To empathetic nods, she continues: “My personality is to action my way out of things…. I hadn’t met to that point a problem that a ‘to do’ list and an Excel spreadsheet couldn’t handle… Parenting a child with a disability, it really doesn’t work that way… I didn’t know that back then.”

The virtual meeting, where Lisa is a guest speaker, has been set up to provide advice to parents across Bentley and its subsidiaries on how to respond to some of the key challenges of parenting children with autism and neurotypical children as well as for those serving as care givers for adult loved ones.

Part of the Inclusion, Diversity, and Equity Alliance (IDEA) programme, its crisp title, “Building resilience for parents and adult care givers”, does not do justice to the treasure trove of human emotion and honesty which is played out during the hour-long meeting.

Waving goodbye to groupthink

Today, every major company proudly brandishes its diversity and inclusion credentials. This makes sense at every level – as a basic moral imperative and in the commercial sense that a business should be aligned to the diverse clients that it serves.

Variety in teams has been linked to both innovation and productivity as underlined by studies like this 2023 McKinsey one.  It showed that companies in the top quartile for both gender and ethnic diversity in executive teams are on average 9 percent more likely to outperform their peers.

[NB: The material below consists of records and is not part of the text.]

(* ===== verification/Lockf.v ===== *)
(** * Advisory byte-range locks (kern/vfs_lockf.c)

    A [struct lockf] is a record; the list that [lf_head] points at is the list
    of its records in the order of [lf_next].  [lf_ptr] is the address of the
    structure: a pending request is reached through the queue [lf_blkhd] of the
    lock it waits for, so requests live in a store indexed by address. *)

From S2P Require Export Prelude.

Inductive ltype := F_RDLCK | F_UNLCK | F_WRLCK.
#[export] Instance ltype_eq_dec : EqDecision ltype.
Proof. solve_decision. Defined.

Record lockf := Lockf {
  lf_ptr : nat;
  lf_posix : bool; lf_flock : bool; lf_wait : bool;   (** the bits of [lf_flags] *)
  lf_type : ltype;
  lf_start : Z;
  lf_end : Z;             (** -1 is the end of the file *)
  lf_id : Z;              (** process or file description *)
  lf_blkhd : list nat;    (** requests blocked on this lock *)
  lf_uid : Z;
}.
#[export] Instance lockf_eq_dec : EqDecision lockf.
Proof. solve_decision. Defined.

Definition set_range (l : lockf) (s e : Z) : lockf :=
  Lockf (lf_ptr l) (lf_posix l) (lf_flock l) (lf_wait l) (lf_type l) s e (lf_id l)
    (lf_blkhd l) (lf_uid l).
Definition set_start (l : lockf) (s : Z) : lockf := set_range l s (lf_end l).
Definition set_end (l : lockf) (e : Z) : lockf := set_range l (lf_start l) e.
Definition set_type (l : lockf) (t : ltype) : lockf :=
  Lockf (lf_ptr l) (lf_posix l) (lf_flock l) (lf_wait l) t (lf_start l) (lf_end l) (lf_id l)
    (lf_blkhd l) (lf_uid l).
Definition set_blkhd (l : lockf) (q : list nat) : lockf :=
  Lockf (lf_ptr l) (lf_posix l) (lf_flock l) (lf_wait l) (lf_type l) (lf_start l) (lf_end l)
    (lf_id l) q (lf_uid l).
Definition set_ptr (l : lockf) (p : nat) : lockf :=
  Lockf p (lf_posix l) (lf_flock l) (lf_wait l) (lf_type l) (lf_start l) (lf_end l) (lf_id l)
    (lf_blkhd l) (lf_uid l).

Definition MAXDEPTH : nat := 50.
Definition maxlockdepth : nat := MAXDEPTH.
Definition maxlocksperuid : Z := 1024.

(** A pending request: [lf_next] is the lock it is queued on, null when it was
    woken; [w_asleep] says that its thread is still in [cv_wait_sig]. *)
Record waiter := Waiter {
  w_lock : lockf;
  w_file : Z;
  w_proc : Z;
  w_spare : option lockf;
  w_next : option nat;
  w_asleep : bool;
}.

(** What the operations share: the requests, [ui_lockcnt] for each user, and
    the next free address. *)
Record kst := Kst {
  waiters : gmap nat waiter;
  lockcnt : gmap Z Z;
  nextptr : nat;
}.

Definition cnt (st : kst) (uid : Z) : Z := default 0 (lockcnt st !! uid).
Definition add_cnt (st : kst) (uid d : Z) : kst :=
  Kst (waiters st) (<[uid := cnt st uid + d]> (lockcnt st)) (nextptr st).
Definition set_waiter (st : kst) (p : nat) (w : waiter) : kst :=
  Kst (<[p := w]> (waiters st)) (lockcnt st) (nextptr st).

(** ** Allocation, with the limit per user *)

Definition lf_alloc (allowfail uid : Z) (st : kst) : option lockf * kst :=
  let st1 := add_cnt st uid 1 in
  let lcnt := cnt st1 uid in
  if negb (uid =? 0) && negb (allowfail =? 0) &&
     ((if allowfail =? 1 then maxlocksperuid else maxlocksperuid * 2) <? lcnt)
  then (None, add_cnt st1 uid (-1))
  else (Some (Lockf (nextptr st1) false false false F_UNLCK 0 0 0 [] uid),
        Kst (waiters st1) (lockcnt st1) (S (nextptr st1))).

Definition lf_free (l : lockf) (st : kst) : kst := add_cnt st (lf_uid l) (-1).

(** ** Overlap *)

Inductive who := SELF | OTHERS.

(** The case number, the locks skipped and the list from [*overlap] on; [prev]
    is the link between the two.  Case 0 leaves the rest where a new lock of
    the caller belongs. *)
Fixpoint lf_findoverlap (lf : list lockf) (lock : lockf) (type : who)
    : res (Z * list lockf * list lockf) :=
  match lf with
  | [] => mret (0, [], [])
  | l :: lf' =>
      let next := '(c, skipped, rest) ← lf_findoverlap lf' lock type;
                  mret (c, l :: skipped, rest) in
      let start := lf_start lock in
      let end_ := lf_end lock in
      if match type with SELF => negb (lf_id l =? lf_id lock)
                       | OTHERS => lf_id l =? lf_id lock end
      then next
      else if (negb (lf_end l =? -1) && (lf_end l <? start)) ||
              (negb (end_ =? -1) && (end_ <? lf_start l)) then
        if match type with SELF => true | OTHERS => false end &&
           negb (end_ =? -1) && (end_ <? lf_start l)
        then mret (0, [], lf)
        else next
      else if (lf_start l =? start) && (lf_end l =? end_) then mret (1, [], lf)
      else if (lf_start l <=? start) && negb (end_ =? -1) &&
              ((end_ <=? lf_end l) || (lf_end l =? -1)) then mret (2, [], lf)
      else if (start <=? lf_start l) &&
              ((end_ =? -1) || (negb (lf_end l =? -1) && (lf_end l <=? end_)))
      then mret (3, [], lf)
      else if (lf_start l <? start) && ((start <=? lf_end l) || (lf_end l =? -1))
      then mret (4, [], lf)
      else if (start <? lf_start l) && negb (end_ =? -1) &&
              ((end_ <? lf_end l) || (lf_end l =? -1)) then mret (5, [], lf)
      else Fault Panic
  end.

(** ** Splitting

    Offsets are [off_t], 64 bits; the byte after a range and the byte before it
    are computed at that width.  [tl] is what follows [lock1].  The result is [lock1] after the call, the
    list its [lf_next] then points at, the list [lock2]'s [lf_next] points at,
    and the spare lock. *)
Definition lf_split (lock1 lock2 : lockf) (tl : list lockf) (sparelock : option lockf)
    : res (lockf * list lockf * list lockf * option lockf) :=
  if lf_start lock1 =? lf_start lock2 then
    let lock1 := set_start lock1 (s64 (lf_end lock2 + 1)) in
    mret (lock1, tl, lock1 :: tl, sparelock)
  else if lf_end lock1 =? lf_end lock2 then
    mret (set_end lock1 (s64 (lf_start lock2 - 1)), lock2 :: tl, tl, sparelock)
  else
    match sparelock with
    | None => Fault NullDeref
    | Some spare =>
        let splitlock :=
          set_blkhd (set_start (set_ptr lock1 (lf_ptr spare)) (s64 (lf_end lock2 + 1))) [] in
        mret (set_end lock1 (s64 (lf_start lock2 - 1)), lock2 :: splitlock :: tl,
              splitlock :: tl, None)
    end.

(** ** Waking the requests queued on a lock *)

Fixpoint wake_all (q : list nat) (head : nat) (st : kst) : res kst :=
  match q with
  | [] => mret st
  | p :: q =>
      match waiters st !! p with
      | None => Fault UseAfterFree
      | Some w =>
          if bool_decide (w_next w = Some head) then
            wake_all q head (set_waiter st p
              (Waiter (w_lock w) (w_file w) (w_proc w) (w_spare w) None false))
          else Fault Panic (* KASSERT(wakelock->lf_next == listhead) *)
      end
  end.

Definition lf_wakelock (listhead : lockf) (st : kst) : res (lockf * kst) :=
  st ← wake_all (lf_blkhd listhead) (lf_ptr listhead) st;
  mret (set_blkhd listhead [], st).

(** Moving the queue of [overlap] to the end of the queue of [lock]. *)
Fixpoint move_all (q : list nat) (from to : nat) (st : kst) : res kst :=
  match q with
  | [] => mret st
  | p :: q =>
      match waiters st !! p with
      | None => Fault UseAfterFree
      | Some w =>
          if bool_decide (w_next w = Some from) then
            move_all q from to (set_waiter st p
              (Waiter (w_lock w) (w_file w) (w_proc w) (w_spare w) (Some to) (w_asleep w)))
          else Fault Panic (* KASSERT(ltmp->lf_next == overlap) *)
      end
  end.

(** ** Removing a range

    [lf] is the list from [*prev] on; the result replaces it. *)
Fixpoint lf_clearlock (fuel : nat) (lf : list lockf) (unlock : lockf)
    (sparelock : option lockf) (st : kst) : res (list lockf * option lockf * kst) :=
  match fuel with
  | O => Fault NoFuel
  | S fuel =>
      '(ovcase, skipped, rest) ← lf_findoverlap lf unlock SELF;
      if ovcase =? 0 then mret (lf, sparelock, st) else
      match rest with
      | [] => Fault NullDeref
      | overlap :: tl =>
          '(overlap, st) ← lf_wakelock overlap st;
          if ovcase =? 1 then
            mret (skipped ++ tl, sparelock, lf_free overlap st)
          else if ovcase =? 2 then
            if lf_start overlap =? lf_start unlock then
              mret (skipped ++ set_start overlap (s64 (lf_end unlock + 1)) :: tl, sparelock, st)
            else
              '(overlap, _, next2, sparelock) ← lf_split overlap unlock tl sparelock;
              mret (skipped ++ overlap :: next2, sparelock, st)
          else if ovcase =? 3 then
            '(tl, sparelock, st) ← lf_clearlock fuel tl unlock sparelock (lf_free overlap st);
            mret (skipped ++ tl, sparelock, st)
          else if ovcase =? 4 then
            '(tl, sparelock, st) ← lf_clearlock fuel tl unlock sparelock st;
            mret (skipped ++ set_end overlap (s64 (lf_start unlock - 1)) :: tl, sparelock, st)
          else if ovcase =? 5 then
            mret (skipped ++ set_start overlap (s64 (lf_end unlock + 1)) :: tl, sparelock, st)
          else mret (skipped ++ overlap :: tl, sparelock, st)
      end
  end.

(** ** The first lock that blocks a request *)
Fixpoint lf_getblock (fuel : nat) (lf : list lockf) (lock : lockf) : res (option lockf) :=
  match fuel with
  | O => Fault NoFuel
  | S fuel =>
      '(ovcase, _, rest) ← lf_findoverlap lf lock OTHERS;
      if ovcase =? 0 then mret None else
      match rest with
      | [] => Fault NullDeref
      | overlap :: tl =>
          if bool_decide (lf_type lock = F_WRLCK) || bool_decide (lf_type overlap = F_WRLCK)
          then mret (Some overlap)
          else lf_getblock fuel tl lock
      end
  end.

(** ** Adding a lock that nothing blocks

    [lf] is the list from [*prev] on.  The result is the list that replaces
    it, the contents of [lock] at the end (it collects the queues of the locks
    it replaces), the spare lock and the store.  [lock] is in the result list
    when [needtolink] holds and it was linked there; when it was linked before
    ([needtolink] false) the caller puts its contents in place. *)
Definition downgrade (lock overlap : lockf) : bool :=
  bool_decide (lf_type lock = F_RDLCK) && bool_decide (lf_type overlap = F_WRLCK).

Fixpoint lf_addlock (fuel : nat) (needtolink : bool) (lf : list lockf) (lock : lockf)
    (sparelock : option lockf) (st : kst)
    : res (list lockf * lockf * option lockf * kst) :=
  match fuel with
  | O => Fault NoFuel
  | S fuel =>
      '(ovcase, skipped, rest) ← lf_findoverlap lf lock SELF;
      if ovcase =? 0 then
        mret (skipped ++ (if needtolink then lock :: rest else rest), lock, sparelock, st)
      else
      match rest with
      | [] => Fault NullDeref
      | overlap :: tl =>
          if ovcase =? 1 then
            if negb needtolink then Fault UseAfterFree else
            '(overlap, st) ← (if downgrade lock overlap then lf_wakelock overlap st
                              else mret (overlap, st));
            let overlap := set_type overlap (lf_type lock) in
            mret (skipped ++ overlap :: tl, overlap, sparelock, lf_free lock st)
          else if ovcase =? 2 then
            if negb needtolink then Fault Corrupt else
            if bool_decide (lf_type overlap = lf_type lock) then
              mret (lf, overlap, sparelock, lf_free lock st)
            else if lf_start overlap =? lf_start lock then
              '(overlap, st) ← lf_wakelock (set_start overlap (s64 (lf_end lock + 1))) st;
              mret (skipped ++ lock :: overlap :: tl, lock, sparelock, st)
            else
              '(overlap, next1, _, sparelock) ← lf_split overlap lock tl sparelock;
              '(overlap, st) ← lf_wakelock overlap st;
              mret (skipped ++ overlap :: next1, lock, sparelock, st)
          else if ovcase =? 3 then
            '(lock, overlap, st) ←
              (if downgrade lock overlap then
                 '(overlap, st) ← lf_wakelock overlap st; mret (lock, overlap, st)
               else
                 st ← move_all (lf_blkhd overlap) (lf_ptr overlap) (lf_ptr lock) st;
                 mret (set_blkhd lock (lf_blkhd lock ++ lf_blkhd overlap),
                       set_blkhd overlap [], st));
            '(tl, lock, sparelock, st) ←
              lf_addlock fuel false tl lock sparelock (lf_free overlap st);
            mret (skipped ++ (if needtolink then lock :: tl else tl), lock, sparelock, st)
          else if ovcase =? 4 then
            if negb needtolink then Fault Corrupt else
            '(overlap, st) ← lf_wakelock (set_end overlap (s64 (lf_start lock - 1))) st;
            '(tl, lock, sparelock, st) ← lf_addlock fuel false tl lock sparelock st;
            mret (skipped ++ overlap :: lock :: tl, lock, sparelock, st)
          else if ovcase =? 5 then
            '(overlap, st) ← lf_wakelock (set_start overlap (s64 (lf_end lock + 1))) st;
            mret (skipped ++ (if needtolink then lock :: overlap :: tl else overlap :: tl),
                  lock, sparelock, st)
          else Fault Corrupt
      end
  end.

But beyond the policies, the pay-gap data and the recruitment statistics, it is moments like these affinity group meetings that have a big day-to-day impact in supporting and recognising the needs of the multitude of different groups that come together in an organisation of this size and scale (Bentley employs more than 5,000 people in 40 countries).

Affinity forums contribute to everyone feeling supported and recognised for who they are and their particular situation and so, potentially, more able to give their ‘best self’ to their work. They play an important role too, in showing that an organisation cares about creating a culture where everyone is welcome.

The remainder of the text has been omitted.